_Task directions_
Report how many lines of the listing include the word "successfully"; nothing else should be written.

_Exercise inputs_
Definition loadDocuments (st : State) : State :=
  send PLoadDocuments (showDocumentsLoading true st).

Definition loadDocuments_done (r : Settled (list Document)) (st : State) : State :=
  let attempt : Outcome string State :=
    match r with
    | Failed e => Throws e
    | Succeeded documents =>
        Returns (renderDocuments documents (set_currentDocuments documents st))
    | Unsuccessful m => Throws (or_default m "Failed to load documents")
    end in
  let st :=
    match attempt with
    | Returns st' => st'
    | Throws e =>
        renderDocuments [] (alert ("Failed to load documents: " +:+ e) "error" st)
    end in
  showDocumentsLoading false st.

Definition clearUploadForm (st : State) : State := set_documentFile [] st.

Definition uploadFile_done (r : Settled unit) (st : State) : State :=
  let attempt : Outcome string State :=
    match r with
    | Failed e => Throws e
    | Succeeded _ =>
        let st := alert "Document uploaded and analyzed successfully!" "success" st in
        let st := loadDocuments st in
        Returns (clearUploadForm st)
    | Unsuccessful m => Throws (or_default m "Upload failed")
    end in
  let st :=
    match attempt with
    | Returns st' => st'
    | Throws e => alert ("Upload failed: " +:+ e) "error" st
    end in
  showUploadProgress false (set_uploadInProgress false st).

Definition analyzeDocument (docId : string) (st : State) : State :=
  send (PAnalyze docId) st.

Definition analyzeDocument_done (r : Settled unit) (st : State) : State :=
  let attempt : Outcome string State :=
    match r with
    | Failed e => Throws e
    | Succeeded _ =>
        Returns (loadDocuments
                   (alert "Document analysis started successfully!" "success" st))
    | Unsuccessful m => Throws (or_default m "Analysis failed")
    end in
  match attempt with
  | Returns st' => st'
  | Throws e => alert ("Analysis failed: " +:+ e) "error" st
  end.

Definition viewDocument (docId : string) (st : State) : State :=
  send (PView docId) st.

_Solution to the problem_
2